Transfer Amount Underflow Can Lead to Loss of Funds
Description. In Renegade’s atomic settlement, the external party deposits tokens, exchanges, and withdraws tokens in one transaction. The withdrawal involves three ERC20 transfers: withdrawing the tokens bought by the receiver, paying the protocol fee, and paying the relayer fee. The protocol fee and relayer fee are deducted from the tokens bought by the receiver. However, due to an oversight, the relayer fee is not properly restricted in the circuit and can be larger than the amount bought by the receiver. As a result, an underflow may occur when deducting the fees.
// The amount received by the external party after deducting the fees
let trader_take = receive_amount - fees.total();
transfers_batch.push(SimpleErc20Transfer::new_withdraw(
tx_sender,
receive_mint,
trader_take,
));
In the code above, receive_amount and the fees are restricted to a 100-bit number. If an underflow occurs, it will result in trader_take being a very large value, close to U256::MAX. An attack is only possible when the total deposit of the protocol is close to U256::MAX.
At first glance, such an attack seems impossible: The protocol always withdraws the total amount of trader_take + protocol_fee + relayer_fee. If an underflow occurs, the total withdrawal amount would exceed U256::MAX, which is the maximum possible amount of ERC20 tokens. Thus, the attack seems doomed to fail.
However, the above statement is not true. Such an attack can occur. The attacker can set their relayer fee address as the protocol contract address. In this case, the relayer_fee will be transferred to the protocol itself. The total withdrawal amount will be trader_take + protocol_fee, which will not exceed U256::MAX.

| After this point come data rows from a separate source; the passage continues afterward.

(** X7. The cleaning of the cache does not show in what [enqueue] answers.
    The cleaning at [t1] removes the entries that have outlived the TTL at
    [t1] and no other; an [enqueue] at [t2 >= t1] gives the same answer and
    the same events whether or not the cache has been cleaned at [t1]. *)
Theorem cleanupCache_is_invisible t1 t2 data tp sh sys :
  t1 ≤ t2 →
  let cleaned := (react t1 InCleanup sys).1 in
  (∀ oid e, processedOrders (obj cleaned) !! oid = Some e
            ↔ processedOrders (obj sys) !! oid = Some e
              ∧ t1 - timestamp e ≤ cacheTTL (config (obj sys)))
  ∧ (enqueue t2 data tp sh cleaned).1.2 = (enqueue t2 data tp sh sys).1.2
  ∧ (enqueue t2 data tp sh cleaned).2 = (enqueue t2 data tp sh sys).2.
Proof.
  intros Hle cleaned.
  change cleaned with (mkSystem (cleanupCache t1 (obj sys)) (consumer sys)).
  clear cleaned. split.
  { intros oid e. cbn [obj]. rewrite cleanupCache_lookup.
    destruct (processedOrders (obj sys) !! oid) as [e'|];
      [|split; [done | by intros [? _]]].
    unfold expired. destruct (_ <? _) eqn:Hexp.
    - apply Z.ltb_lt in Hexp. split; [done|]. intros [[= ->] ?]. lia.
    - apply Z.ltb_ge in Hexp. split; [by intros [= ->] | by intros [? _]]. }
  unfold enqueue.
  destruct (extract_orderId data) as [oid|]; [|done].
  destruct (negb (JS.truthy oid)) eqn:Ht; [done|].
  cbn [obj consumer].
  change (stats (cleanupCache t1 (obj sys))) with (stats (obj sys)).
  set (st := incr_total (stats (obj sys))).
  destruct (isOrderProcessed_cleaned t1 t2 oid st (obj sys) Hle) as [Hdup Hcache].
  destruct (isOrderProcessed_frame t2 oid (set_stats st (cleanupCache t1 (obj sys))))
    as (Hq1 & Hs1 & _ & Hp1).
  destruct (isOrderProcessed_frame t2 oid (set_stats st (obj sys)))
    as (Hq2 & Hs2 & _ & Hp2).
  destruct (isOrderProcessed t2 oid (set_stats st (cleanupCache t1 (obj sys))))
    as [dup1 q1].
  destruct (isOrderProcessed t2 oid (set_stats st (obj sys))) as [dup2 q2].
  simpl in Hdup, Hcache, Hq1, Hs1, Hp1, Hq2, Hs2, Hp2. subst dup2.
  change (queue (set_stats st (cleanupCache t1 (obj sys)))) with (queue (obj sys)) in Hq1.
  change (isProcessing (set_stats st (cleanupCache t1 (obj sys))))
    with (isProcessing (obj sys)) in Hp1.
  destruct dup1.
  { cbn [fst snd processedOrders set_stats]. by rewrite Hcache. }
  rewrite Hq1, Hq2. destruct (existsb _ (queue (obj sys))); [done|].
  unfold processQueue. cbn [obj isProcessing set_queue]. rewrite Hp1, Hp2.
  destruct (isProcessing (obj sys)); cbn [fst snd obj queue]; [done|].
  unfold loop_head. cbn [queue set_isProcessing].
  by destruct (queue (obj sys)).
Qed.

Lemma cleanupCache_is_invisible_witness :
  let cleaned := (react 500 InCleanup Examples.busy_with_7).1 in
  (∀ oid e, processedOrders (obj cleaned) !! oid = Some e
            ↔ processedOrders (obj Examples.busy_with_7) !! oid = Some e
              ∧ 500 - timestamp e ≤ cacheTTL (config (obj Examples.busy_with_7)))
  ∧ (enqueue 1000 (Examples.order 7) "orders/create" "axam" cleaned).1.2
    = (enqueue 1000 (Examples.order 7) "orders/create" "axam" Examples.busy_with_7).1.2
  ∧ (enqueue 1000 (Examples.order 7) "orders/create" "axam" cleaned).2
    = (enqueue 1000 (Examples.order 7) "orders/create" "axam" Examples.busy_with_7).2.
Proof.
  apply (cleanupCache_is_invisible 500 1000 (Examples.order 7) "orders/create" "axam"
           Examples.busy_with_7).
  lia.
Defined.

(** *** The processor installed by [setProcessor] when it throws *)

(** X8. With a processor installed by [setProcessor], an attempt that throws
    [e] is tried again exactly when [e] has status 429 or its message holds
    ['429'] or ['rate limit'], and the item has retries left.  Otherwise the
    order is marked failed with the message of [e] and leaves the queue:
    a 5xx, or a message that only says ['too many requests'] (which the
    [catch] of the loop itself would take for a rate limit), is not
    retried. *)
Theorem installed_processor_throws now e sys item rest :
  consumer sys = AwaitProcessWebhook →
  queue (obj sys) = item :: rest →
  let after := react now (InSettled (setProcessor (Throws e))) sys in
  (consumer after.1 = AwaitRetryDelay
   ↔ installed_isRateLimit e = true
     ∧ retryCount item < maxRetries (config (obj sys)))
  ∧ (consumer after.1 ≠ AwaitRetryDelay →
     after = loop_tail now
               (shift (markAsFailed now (orderId item) (Some (JS.message e)) (obj sys)))
     ∧ queue (obj after.1) = rest
     ∧ stat_failed (stats (obj after.1)) = stat_failed (stats (obj sys)) + 1
     ∧ retries (stats (obj after.1)) = retries (stats (obj sys))).
Proof.
  intros Hph Hq after. unfold after, react. rewrite Hph.
  unfold resume_processWebhook, setProcessor. rewrite Hq.
  cbn [success retry error]. fold (installed_isRateLimit e).
  destruct (installed_isRateLimit e); simpl.
  - destruct (retryCount item <? maxRetries (config (obj sys))) eqn:Hlt; simpl.
    + apply Z.ltb_lt in Hlt. split; [done|]. done.
    + apply Z.ltb_ge in Hlt.
      pose proof (loop_tail_phase now
        (shift (markAsFailed now (orderId item) (Some (serializeError e)) (obj sys)))) as Hphase.
      destruct (loop_tail now _) as [s1 e1] eqn:Htail.
      specialize (Hphase s1 e1 eq_refl). simpl. split.
      * split; [intros; destruct Hphase; congruence | intros [_ ?]; lia].
      * intros _. split; [done|].
        pose proof (loop_tail_queue now
          (shift (markAsFailed now (orderId item) (Some (serializeError e)) (obj sys)))) as Hqu.
        pose proof (loop_tail_stats now
          (shift (markAsFailed now (orderId item) (Some (serializeError e)) (obj sys)))) as Hst.
        rewrite Htail in Hqu, Hst. simpl in Hqu, Hst. rewrite Hqu, Hst, Hq. done.
  - pose proof (loop_tail_phase now
      (shift (markAsFailed now (orderId item) (Some (serializeError e)) (obj sys)))) as Hphase.
    destruct (loop_tail now _) as [s1 e1] eqn:Htail.
    specialize (Hphase s1 e1 eq_refl). simpl. split.
    + split; [intros; destruct Hphase; congruence | by intros [? _]].
    + intros _. split; [done|].
      pose proof (loop_tail_queue now
        (shift (markAsFailed now (orderId item) (Some (serializeError e)) (obj sys)))) as Hqu.
      pose proof (loop_tail_stats now
        (shift (markAsFailed now (orderId item) (Some (serializeError e)) (obj sys)))) as Hst.
      rewrite Htail in Hqu, Hst. simpl in Hqu, Hst. rewrite Hqu, Hst, Hq. done.
Qed.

Recommendations. It is recommended to use safe math in the contract when dealing with token arithmetic. For Rust, we can use checked_sub and checked_add:
// The amount received by the external party after deducting the fees
let trader_take = receive_amount.checked_sub(fees.total());
transfers_batch.push(SimpleErc20Transfer::new_withdraw(
tx_sender,
receive_mint,
trader_take,
));
If there is an upper bound ratio (e.g., 1%) for the relayer fee for the external party, it’s recommended to restrict it directly in the circuit. This also reduces the risk to the external party in case they forget to check the relayer fee.